=== PROBLEM DETAILS ===
Every line from the one with "Proof. split_and!; try done. Qed." to the end of the entries, both included, is to be copied exactly; the other lines stay out.
=== RECORDS SUPPLIED ===
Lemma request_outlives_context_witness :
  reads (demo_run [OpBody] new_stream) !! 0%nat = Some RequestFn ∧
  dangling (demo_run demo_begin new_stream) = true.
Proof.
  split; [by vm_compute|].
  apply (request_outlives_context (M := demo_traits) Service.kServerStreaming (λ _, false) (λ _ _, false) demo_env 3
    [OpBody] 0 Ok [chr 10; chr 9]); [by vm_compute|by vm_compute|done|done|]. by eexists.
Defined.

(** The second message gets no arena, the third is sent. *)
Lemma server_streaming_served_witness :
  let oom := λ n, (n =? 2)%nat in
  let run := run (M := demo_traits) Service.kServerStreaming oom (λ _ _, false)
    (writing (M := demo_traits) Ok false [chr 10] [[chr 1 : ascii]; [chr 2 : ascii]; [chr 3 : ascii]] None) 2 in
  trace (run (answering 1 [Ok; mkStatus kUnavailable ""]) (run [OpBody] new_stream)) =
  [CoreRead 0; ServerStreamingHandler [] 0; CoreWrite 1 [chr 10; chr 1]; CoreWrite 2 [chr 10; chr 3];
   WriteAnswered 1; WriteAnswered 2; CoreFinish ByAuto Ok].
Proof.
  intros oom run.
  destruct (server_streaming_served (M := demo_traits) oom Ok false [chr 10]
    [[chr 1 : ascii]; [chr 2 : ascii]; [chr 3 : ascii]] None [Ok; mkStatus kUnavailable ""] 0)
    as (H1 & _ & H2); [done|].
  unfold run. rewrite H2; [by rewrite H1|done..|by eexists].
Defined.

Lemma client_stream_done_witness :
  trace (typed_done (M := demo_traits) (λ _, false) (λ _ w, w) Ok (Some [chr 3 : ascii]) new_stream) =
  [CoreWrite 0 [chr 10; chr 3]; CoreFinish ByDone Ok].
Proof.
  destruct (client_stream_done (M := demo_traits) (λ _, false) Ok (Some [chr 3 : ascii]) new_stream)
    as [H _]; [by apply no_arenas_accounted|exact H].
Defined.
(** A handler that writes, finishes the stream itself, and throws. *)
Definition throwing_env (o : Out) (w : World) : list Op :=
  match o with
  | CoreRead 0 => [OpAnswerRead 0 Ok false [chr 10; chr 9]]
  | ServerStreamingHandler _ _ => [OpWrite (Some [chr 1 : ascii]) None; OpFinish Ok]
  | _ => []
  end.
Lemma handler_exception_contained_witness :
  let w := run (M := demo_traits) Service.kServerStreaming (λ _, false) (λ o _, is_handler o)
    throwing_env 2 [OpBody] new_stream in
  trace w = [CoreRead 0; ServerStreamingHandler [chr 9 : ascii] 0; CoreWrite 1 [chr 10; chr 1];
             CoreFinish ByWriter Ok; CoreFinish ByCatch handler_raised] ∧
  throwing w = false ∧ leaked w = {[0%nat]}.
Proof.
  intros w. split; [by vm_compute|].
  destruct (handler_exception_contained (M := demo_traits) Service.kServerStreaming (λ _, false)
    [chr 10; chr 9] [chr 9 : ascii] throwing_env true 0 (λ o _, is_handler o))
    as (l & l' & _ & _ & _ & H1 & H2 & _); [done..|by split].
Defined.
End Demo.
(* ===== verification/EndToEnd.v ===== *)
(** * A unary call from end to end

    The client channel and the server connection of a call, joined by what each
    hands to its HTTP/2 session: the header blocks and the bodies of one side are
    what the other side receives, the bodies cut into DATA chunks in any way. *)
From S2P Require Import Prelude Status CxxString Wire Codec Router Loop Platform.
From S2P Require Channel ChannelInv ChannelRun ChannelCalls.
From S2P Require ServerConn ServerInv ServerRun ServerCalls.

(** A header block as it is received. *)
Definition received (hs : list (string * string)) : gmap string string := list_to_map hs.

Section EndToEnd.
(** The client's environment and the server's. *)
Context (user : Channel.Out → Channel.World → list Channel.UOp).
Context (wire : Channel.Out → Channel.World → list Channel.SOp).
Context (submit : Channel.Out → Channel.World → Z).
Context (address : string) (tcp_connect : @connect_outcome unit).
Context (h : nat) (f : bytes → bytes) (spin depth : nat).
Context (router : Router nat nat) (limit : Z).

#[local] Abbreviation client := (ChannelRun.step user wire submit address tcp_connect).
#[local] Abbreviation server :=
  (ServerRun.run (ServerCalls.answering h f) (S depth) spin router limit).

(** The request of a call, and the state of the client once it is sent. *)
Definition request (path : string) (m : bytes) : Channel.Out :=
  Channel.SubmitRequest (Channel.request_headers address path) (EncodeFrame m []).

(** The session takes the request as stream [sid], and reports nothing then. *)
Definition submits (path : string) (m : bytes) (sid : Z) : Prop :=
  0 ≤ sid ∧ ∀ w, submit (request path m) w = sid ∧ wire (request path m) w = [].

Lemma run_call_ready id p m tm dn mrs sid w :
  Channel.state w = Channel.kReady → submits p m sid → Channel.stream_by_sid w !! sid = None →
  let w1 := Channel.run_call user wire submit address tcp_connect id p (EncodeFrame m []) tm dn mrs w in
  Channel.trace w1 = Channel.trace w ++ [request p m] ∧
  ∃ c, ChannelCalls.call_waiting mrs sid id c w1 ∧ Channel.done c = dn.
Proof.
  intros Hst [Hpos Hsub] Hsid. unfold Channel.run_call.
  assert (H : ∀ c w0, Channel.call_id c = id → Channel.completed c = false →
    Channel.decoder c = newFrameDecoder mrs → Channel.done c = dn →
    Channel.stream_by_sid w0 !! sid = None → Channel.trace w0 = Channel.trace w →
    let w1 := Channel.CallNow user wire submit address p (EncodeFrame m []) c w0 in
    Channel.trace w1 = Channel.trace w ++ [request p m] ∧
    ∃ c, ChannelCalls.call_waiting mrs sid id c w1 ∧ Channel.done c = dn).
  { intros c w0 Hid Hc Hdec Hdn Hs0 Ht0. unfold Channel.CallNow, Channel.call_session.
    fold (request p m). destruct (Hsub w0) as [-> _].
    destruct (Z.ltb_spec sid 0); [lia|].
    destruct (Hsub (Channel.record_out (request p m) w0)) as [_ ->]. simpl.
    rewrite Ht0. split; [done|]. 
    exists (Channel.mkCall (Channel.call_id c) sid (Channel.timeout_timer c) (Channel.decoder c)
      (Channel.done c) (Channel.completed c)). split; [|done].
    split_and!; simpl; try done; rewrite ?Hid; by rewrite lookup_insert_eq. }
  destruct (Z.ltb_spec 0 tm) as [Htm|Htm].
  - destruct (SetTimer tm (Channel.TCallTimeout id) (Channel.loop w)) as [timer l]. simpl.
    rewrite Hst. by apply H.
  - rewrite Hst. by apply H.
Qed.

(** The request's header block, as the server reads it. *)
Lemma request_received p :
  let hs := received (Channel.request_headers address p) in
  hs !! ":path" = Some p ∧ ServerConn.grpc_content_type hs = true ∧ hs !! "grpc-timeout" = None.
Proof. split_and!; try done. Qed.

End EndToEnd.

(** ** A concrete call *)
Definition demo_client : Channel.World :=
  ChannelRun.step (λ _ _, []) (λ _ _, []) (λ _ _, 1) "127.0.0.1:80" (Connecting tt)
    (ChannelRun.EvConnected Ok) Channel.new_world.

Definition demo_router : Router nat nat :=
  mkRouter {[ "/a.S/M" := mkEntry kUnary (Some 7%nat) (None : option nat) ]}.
===
=== ANSWER AREA ===
Proof. split_and!; try done. Qed.

End EndToEnd.

(** ** A concrete call *)
Definition demo_client : Channel.World :=
  ChannelRun.step (λ _ _, []) (λ _ _, []) (λ _ _, 1) "127.0.0.1:80" (Connecting tt)
    (ChannelRun.EvConnected Ok) Channel.new_world.

Definition demo_router : Router nat nat :=
  mkRouter {[ "/a.S/M" := mkEntry kUnary (Some 7%nat) (None : option nat) ]}.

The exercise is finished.